Exactly one year since the country witnessed one of the worst fuel shortages in recent times, another crisis is looming with major dealers already rationing products.
Oil Marketing Companies (OMCs) are demanding about Sh55 billion from the government’s fuel subsidy programmes even as the dollar shortage chocks imports.
The pending bills from the petrol price stabilisation mechanism (fuel subsidy) are from three supply cycles, insiders in the industry told the Star yesterday.
This, they say, has put pressure on the major OMCs who are also struggling to secure the much needed US dollar currency to import products.
“Delays in government subsidy refunds and margins are a major concerns.
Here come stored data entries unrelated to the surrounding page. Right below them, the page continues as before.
(** The agreement the specification states between the two methods:
    whenever a path and a total are returned, [calculate_path_delay] of
    the path [==] the total. *)
Definition path_delay_agrees (self : DigitalCircuit) : Prop :=
  ∀ path total out,
    find_critical_path self = (Returns (path, total), self, out) →
    ∃ d, calculate_path_delay path self = (Returns d, self, []) ∧
         (d =? total)%float = true.

(** The predecessors of [v] that are not in [done]. *)
Definition waiting (G : nx.DiGraph) (done : list string) (v : string)
  : list string :=
  filter (λ u, u ∉ done) (nx.pred_list G v).

(** The state of the sort: [done] has been emitted and its children
    counted down, [queue] waits to be emitted, and [indeg] counts, for every
    other node, its predecessors outside [done]. *)
Record kahn_inv (G : nx.DiGraph) (done queue : list string)
    (indeg : gmap string Z) : Prop := {
  ki_nodup : NoDup (done ++ queue);
  ki_nodes : ∀ v, v ∈ done ++ queue → v ∈ nx.nodes G;
  ki_preds : ∀ v u, v ∈ done ++ queue → nx.edge G u v → u ∈ done;
  ki_order : ∀ l1 v l2 u,
    done ++ queue = l1 ++ v :: l2 → nx.edge G u v → u ∈ l1;
  ki_count : ∀ v, v ∈ nx.nodes G → v ∉ done ++ queue →
    indeg !! v = Some (Z.of_nat (length (waiting G done v))) ∧
    0 < length (waiting G done v);
  ki_none : ∀ v, v ∈ done ++ queue ∨ v ∉ nx.nodes G → indeg !! v = None
}.

(** The sort is stuck: nothing is ready, yet nodes are left. *)
Definition stuck (G : nx.DiGraph) : Prop :=
  ∃ done indeg, kahn_inv G done [] indeg ∧ indeg ≠ ∅.

(** The longest-path loops visit the edges of the graph in this order. *)
Definition edges_in_order (G : nx.DiGraph) (topo : list string)
  : list (string * string) :=
  topo ≫= λ x, (λ s, (x, s)) <$> nx.succ_list G x.

(** The body of the two nested loops, for one edge. *)
Definition relax_edge (self : DigitalCircuit)
    (st : gmap string float * gmap string (option string))
    (e : string * string) :=
  relax e.1 (node_delay_of self e.1) st e.2.

(** The distances before the longest-path loop. *)
Definition start_distances (self : DigitalCircuit) : gmap string float :=
  set_input_distances self (initial_distances (graph self)).

(** What holds of [distances] and [predecessors] once the edges [pre]
    have been relaxed. *)
Record dp_inv (self : DigitalCircuit) (pre : list (string * string))
    (dist : gmap string float) (pred : gmap string (option string))
  : Prop := {
  dp_dom : ∀ v, v ∈ nx.nodes (graph self) →
    is_Some (dist !! v) ∧ is_Some (pred !! v);
  dp_init : ∀ v, pred !! v = Some None →
    dist !! v = start_distances self !! v;
  dp_link : ∀ v u, pred !! v = Some (Some u) →
    (u, v) ∈ pre ∧
    ∃ du y, dist !! u = Some du ∧
            dist !! v = Some (du + node_delay_of self u)%float ∧
            (y <? du + node_delay_of self u)%float = true;
  dp_reach : ∀ v dv, dist !! v = Some dv →
    dv = neg_infinity ∨ reachable self v;
  dp_sign : nonneg_delays self → ∀ v dv, dist !! v = Some dv →
    dv = neg_infinity ∨ nonneg dv;
  dp_inputs : nonneg_delays self → ∀ v,
    v ∈ nx.nodes (graph self) → is_type self "INPUT" v →
    ∃ dv, dist !! v = Some dv ∧ nonneg dv;
  dp_complete : nonneg_delays self → ∀ u v du,
    (u, v) ∈ pre → dist !! u = Some du → nonneg du →
    ∃ dv, dist !! v = Some dv ∧ nonneg dv
}.

(** [l] lists the predecessors of [c] in turn, up to a node that has
    none. *)
Fixpoint pred_chain (pred : gmap string (option string)) (c : string)
    (l : list string) : Prop :=
  match l with
  | [] => pred !! c = Some None
  | u :: l' => pred !! c = Some (Some u) ∧ pred_chain pred u l'
  end.

(** What [find_critical_path] computes, step by step: the order, the
    two dicts, the end node, its chain of predecessors and the result. *)
Record analysis (self : DigitalCircuit) (topo : list string)
    (dist : gmap string float) (pred : gmap string (option string))
    (end_node : string) (chain : list string) (total : float) : Prop := {
  an_topo : nx.topological_sort (graph self) = Returns topo;
  an_order : topo_order (graph self) topo;
  an_paths : longest_paths self topo = Returns (dist, pred);
  an_inv : dp_inv self (edges_in_order (graph self) topo) dist pred;
  an_end : select_end_node self dist = Returns end_node;
  an_output : end_node ∈ output_nodes self;
  an_total : dist !! end_node = Some total;
  an_best : nonneg_delays self →
    (∃ o d, o ∈ output_nodes self ∧ dist !! o = Some d ∧ nonneg d) →
    nonneg total;
  an_chain : pred_chain pred end_node chain;
  an_walk : walk (graph self) (reverse (end_node :: chain));
  an_result :
    find_critical_path self
    = (Returns (reverse (end_node :: chain), total), self, [])
}.

(** *** The order of the floats *)

(** Where a number that is not [NaN] stands in the order: sign class,
    then exponent, then mantissa. *)
Definition sf_rank (s : spec_float) : Z * Z * Z :=
  match s with
  | S754_infinity true => (-2, 0, 0)%Z
  | S754_finite true m e => (-1, - e, - Zpos m)%Z
  | S754_zero _ | S754_nan => (0, 0, 0)%Z
  | S754_finite false m e => (1, e, Zpos m)%Z
  | S754_infinity false => (2, 0, 0)%Z
  end.

Definition rank_lt (a b : Z * Z * Z) : Prop :=
  (a.1.1 < b.1.1 ∨
   (a.1.1 = b.1.1 ∧ (a.1.2 < b.1.2 ∨ (a.1.2 = b.1.2 ∧ a.2 < b.2))))%Z.

(** *** The longest-path loop at its end *)

(** No relaxed edge can be relaxed again: [distances[v]] is not below
    [distances[u] + delay(u)]. *)
Definition settled (self : DigitalCircuit) (pre : list (string * string))
    (dist : gmap string float) : Prop :=
  ∀ u v, (u, v) ∈ pre →
    ∃ du dv, dist !! u = Some du ∧ dist !! v = Some dv ∧
             (dv <? du + node_delay_of self u)%float = false.

(** *** The pure reading of the loop of [parse_circuit] *)

(** A component line: type, id and input ids. *)
Definition component : Type := string * string * list string.

(** The circuit after [add_component]. *)
Definition apply_component (self : DigitalCircuit) (c : component)
  : DigitalCircuit :=
  (add_component c.1.1 c.1.2 c.2 self).1.2.

(** What a line asks for: a component to add, if any, and the new
    [circuit_name] or the exception. *)
Definition read_line (line : string) (circuit_name : option string)
  : option component * (parse_error + option string) :=
  let line := py.strip line in
  if bool_decide (line = EmptyString) || py.startswith "#" line then
    if py.falsy circuit_name && py.contains "Circuit name" line then
      match py.split_on ":" line !! 1 with
      | Some piece => (None, inr (Some (py.strip piece)))
      | None => (None, inl IndexError)
      end
    else (None, inr circuit_name)
  else
    match py.split line with
    | node_type :: node_id :: input_nodes =>
        (Some (node_type, node_id, input_nodes), inr circuit_name)
    | _ => (None, inl IndexError)
    end.

(** The components that the loop adds, in order, up to the end of the
    file or the first exception, and how the loop ends. *)
Fixpoint read_lines (lines : list string) (circuit_name : option string)
  : list component * (parse_error + option string) :=
  match lines with
  | [] => ([], inr circuit_name)
  | line :: rest =>
      match read_line line circuit_name with
      | (c, inl e) => (option_list c, inl e)
      | (c, inr circuit_name) =>
          let '(cs, r) := read_lines rest circuit_name in
          (option_list c ++ cs, r)
      end
  end.

(** [G'] has the nodes and edges of [G], in the same order, and maybe
    more after them. *)
Definition extends (G G' : nx.DiGraph) : Prop :=
  nx.nodes G `prefix_of` nx.nodes G' ∧ nx.edges G `prefix_of` nx.edges G'.

(** The type that the last component of [cs] for [n] declares. *)
Definition last_declared (cs : list component) (n : string)
  : option string :=
  foldl (λ acc c, if bool_decide (c.1.2 = n) then Some c.1.1 else acc)
        None cs.

(** The component that a line declares, if it is a component line with
    an id. *)
Definition component_of (line : string) : option component :=
  (read_line line None).1.

(** The nodes and edges of a component are in [G]. *)
Definition present (G : nx.DiGraph) (c : component) : Prop :=
  c.1.2 ∈ nx.nodes G ∧
  ∀ i, i ∈ c.2 → i ∈ nx.nodes G ∧ (i, c.1.2) ∈ nx.edges G.

(** ** Floating-point facts *)

Module Float.
Local Open Scope float_scope.

Lemma nonneg_spec x : nonneg x ↔ sf_nonneg (Prim2SF x).
Proof.
  unfold nonneg. rewrite leb_spec.
  change (Prim2SF 0) with (S754_zero false).
  destruct (Prim2SF x) as [s|s| |s m e]; try destruct s; simpl;
    unfold SFleb; simpl; intuition congruence.
Qed.

Lemma shr_1_nonneg mrs : (0 <= shr_m mrs)%Z -> (0 <= shr_m (shr_1 mrs))%Z.
Proof.
  destruct mrs as [m r s]. simpl.
  destruct m as [|[p|p|]|[p|p|]]; simpl; lia.
Qed.

Lemma iter_pos_nonneg p mrs :
  (0 <= shr_m mrs)%Z → (0 <= shr_m (SpecFloat.iter_pos shr_1 p mrs))%Z.
Proof.
  revert mrs. induction p as [p IH|p IH|]; intros mrs H; simpl.
  - apply IH, IH, shr_1_nonneg, H.
  - apply IH, IH, H.
  - apply shr_1_nonneg, H.
Qed.

Lemma shr_fexp_nonneg prec emax m e l :
  (0 <= m)%Z → (0 <= shr_m (shr_fexp prec emax m e l).1)%Z.
Proof.
  intros Hm. unfold shr_fexp, shr.
  assert (0 <= shr_m (shr_record_of_loc m l))%Z as H0
    by (destruct l as [|[]]; exact Hm).
  destruct (_ - e)%Z; simpl; try exact H0.
  apply iter_pos_nonneg, H0.
Qed.

Lemma round_nearest_even_nonneg m l :
  (0 <= m)%Z → (0 <= round_nearest_even m l)%Z.
Proof.
  intros Hm. destruct l as [|[]]; simpl; try lia.
  destruct (Z.even m); lia.
Qed.

Lemma binary_round_aux_sign prec emax sx m e l :
  (0 <= m)%Z →
  match binary_round_aux prec emax sx m e l with
  | S754_zero s | S754_infinity s | S754_finite s _ _ => s = sx
  | S754_nan => False
  end.
Proof.
  intros Hm. unfold binary_round_aux.
  pose proof (shr_fexp_nonneg prec emax m e l Hm) as H1.
  destruct (shr_fexp prec emax m e l) as [mrs' e']. simpl in H1.
  pose proof (shr_fexp_nonneg prec emax
    (round_nearest_even (shr_m mrs') (loc_of_shr_record mrs')) e' loc_Exact
    (round_nearest_even_nonneg _ _ H1)) as H2.
  destruct (shr_fexp prec emax _ e' loc_Exact) as [mrs'' e'']. simpl in H2.
  destruct (shr_m mrs''); try lia; try done.
  destruct (_ <=? _)%Z; done.
Qed.

Lemma binary_round_sign prec emax sx m e :
  match binary_round prec emax sx m e with
  | S754_zero s | S754_infinity s | S754_finite s _ _ => s = sx
  | S754_nan => False
  end.
Proof.
  unfold binary_round. destruct (shl_align _ _ _) as [mz ez].
  apply binary_round_aux_sign. lia.
Qed.

Lemma SFadd_nonneg prec emax x y :
  sf_nonneg x → sf_nonneg y → sf_nonneg (SFadd prec emax x y).
Proof.
  destruct x as [sx|sx| |sx mx ex], y as [sy|sy| |sy my ey]; simpl;
    try done; intros Hx Hy; subst; try done.
  - destruct sx, sy; done.
  - unfold binary_normalize. simpl.
    pose proof (binary_round_sign prec emax false
      ((shl_align mx ex (Z.min ex ey)).1 + (shl_align my ey (Z.min ex ey)).1)
      (Z.min ex ey)) as H.
    destruct (binary_round _ _ _ _ _); done.
Qed.

(** Adding non-negative numbers gives a non-negative number (possibly
    [+infinity]), never [NaN]. *)
Lemma add_nonneg x y : nonneg x → nonneg y → nonneg (x + y).
Proof.
  rewrite !nonneg_spec, add_spec. apply SFadd_nonneg.
Qed.

(** [-inf + d] is [-inf] or [NaN]: nothing is smaller. *)
Lemma ltb_neg_infinity_add y d : (y <? neg_infinity + d) = false.
Proof.
  rewrite ltb_spec, add_spec.
  change (Prim2SF neg_infinity) with (S754_infinity true).
  destruct (Prim2SF d) as [s|s| |s m e], (Prim2SF y) as [s'|s'| |s' m' e'];
    try destruct s; try destruct s'; reflexivity.
Qed.

Lemma ltb_neg_infinity y : (y <? neg_infinity) = false.
Proof.
  rewrite ltb_spec.
  change (Prim2SF neg_infinity) with (S754_infinity true).
  destruct (Prim2SF y) as [s'|s'| |s' m' e']; try destruct s'; reflexivity.
Qed.

Lemma neg_infinity_ltb_nonneg x : nonneg x → (neg_infinity <? x) = true.
Proof.
  rewrite nonneg_spec, ltb_spec.
  change (Prim2SF neg_infinity) with (S754_infinity true).
  destruct (Prim2SF x) as [s|s| |s m e]; simpl; try done;
    intros ->; reflexivity.
Qed.

Lemma nonneg_not_neg_infinity x : nonneg x → x ≠ neg_infinity.
Proof. intros H ->. vm_compute in H. discriminate. Qed.

Lemma SFcompare_refl s : s ≠ S754_nan → SFcompare s s = Some Eq.
Proof.
  destruct s as [sx|sx| |sx m e]; try done; intros _; simpl.
  - destruct sx; done.
  - destruct sx; rewrite Z.compare_refl; simpl.
    + by rewrite Pos.compare_cont_refl.
    + by rewrite Pos.compare_cont_refl.
Qed.

(** Adding [0.0] to a number gives a number that [==] it. *)
Lemma add_zero_eqb x : (x =? x) = true → (x + 0 =? x) = true.
Proof.
  rewrite !FloatAxioms.eqb_spec, add_spec.
  change (Prim2SF 0) with (S754_zero false).
  unfold SFeqb.
  destruct (Prim2SF x) as [sx|sx| |sx m e] eqn:E; try done; intros _;
    unfold SF64add; simpl; try destruct sx; try done;
    by rewrite SFcompare_refl.
Qed.

Lemma nonneg_eqb_refl x : nonneg x → (x =? x) = true.
Proof.
  rewrite nonneg_spec, FloatAxioms.eqb_spec. unfold SFeqb. intros H.
  rewrite SFcompare_refl; [done|]. by destruct (Prim2SF x).
Qed.

End Float.

(** ** Loops and adjacency *)

Section for_each.
Context {A S : Type} (body : S → A → outcome S).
Players have been borrowing heavily and the situation has been worsened by the dollar issue,” a source familiar with concerns by the Supply Coordination Committee (SupplyCor), told the Star.
SupplyCor is the umbrella body for oil marketing companies in Kenya, which coordinates activities along the fuel supply chain.
While a major shortage is yet to be reported in the country, the big players who import bulk and sale to small players in wholesale arrangements are said to be rationing products.
“This is an artificial shortage. The system has fuel that is [in] pipeline and storage. However, new imports are having trouble coming in due to the shortage on dollars to pay for the cargoes,” Petroleum Outlets Association of Kenya (POAK) national coordinator, John Njogu, told the Star.
It could be a prudential move by OMCs to ration as they don’t have sufficient stock cover,” Njogu added, warning the market could see a “disappearing of the wholesale market.”
The Kenya Independent Petroleum Distributors Association (KIPEDA) yesterday said small players are struggling to access wholesale fuel, as major OMCs are demanding payments in dollars, which are scarce.
“We are scavenging for products,” KIPEDA chairman Joseph Karanja told the Star on telephone.
The reduced imports, blamed on the dollar shortage, are evidenced by the number of vessels calling at the Port of Mombasa, which have reduced to about one in every two weeks, from at least two.
Only one oil tanker –MELODY, is expected in Mombasa in the next 14 days, Kenya Ports Authority vessel booking data shows. The vessel departed the Port d'Ehoala in southern Madagascar on Saturday.
Normally, Kenya receives about six vessels or more in a 45-day period.
The country has struggled with falling forex reserves which were recorded at $6.6 billion (Sh 848.7 billion) in the week that ended March 3–Central Bank of Kenya data.
The reserves were at $6.96 million (895.9 billion) a month earlier, which was a drop from $7.38 million (Sh949.2 billion) as at January 5.
OMCs are also said to be rattled by the government’s decision to move away from the Open Tender System (OTS), which has been used to import products since 2015.
Under the system, the about 112 licensed major companies operating in the country have been bidding to import oil products on a monthly basis, where one winning player would bring in products on behalf of the entire market.
The new government-to-government plan is targeted at state-owned Gulf companies, in what is seen as fruition from recent back-to-back meetings by Investments, Trade and Industry CS Moses Kuria in the Middle East.
The company that wins the tender will chose one OMC to supply, who will in turn distribute to other players.
There are also plans to have State-owned National Oil of Kenya allowed to import 30 per cent of the refined petroleum products.
The local players are said to be opposed to the planned move, which has seen some of them resort to a go-slow.
As of yesterday noon, a number of petrol stations in the city had started witnessing long queues amid panic buying by motorists.
Continued rationing could see the country witness another crisis similar to March last year, when OMCs resorted to hoarding products in protest of delayed compensation.
While President William Ruto’s government resorted to removing subsidy on petroleum products, noting it was unsustainable, it is yet to be fully effected going by the recent review.
“The price of diesel has been cross subsidised with that of Super Petrol while a subsidy of Sh19.41 per litre has been maintained for kerosene in order to cushion consumers from the otherwise high prices,” EPRA director general Daniel Kiptoo said in a statement on February 14.
The government will utilise the Petroleum Development Levy to compensate oil marketing companies for the difference in cost, Kiptoo said, as the regulator retained pump prices at Sh177.30 for petrol, Sh162 for diesel and Sh145.94 for Kerosene, in Nairobi.
If OMCs sustain the rationing, it is likely to hit hard rural parts of the country where independent producers are dominant.
There are about 1,200 licensed independent dealers countrywide accounting for about 45 per cent of products sold in the entire market.
They sell between 1.5 million and 2 million litres of fuel products consumed in Nairobi daily.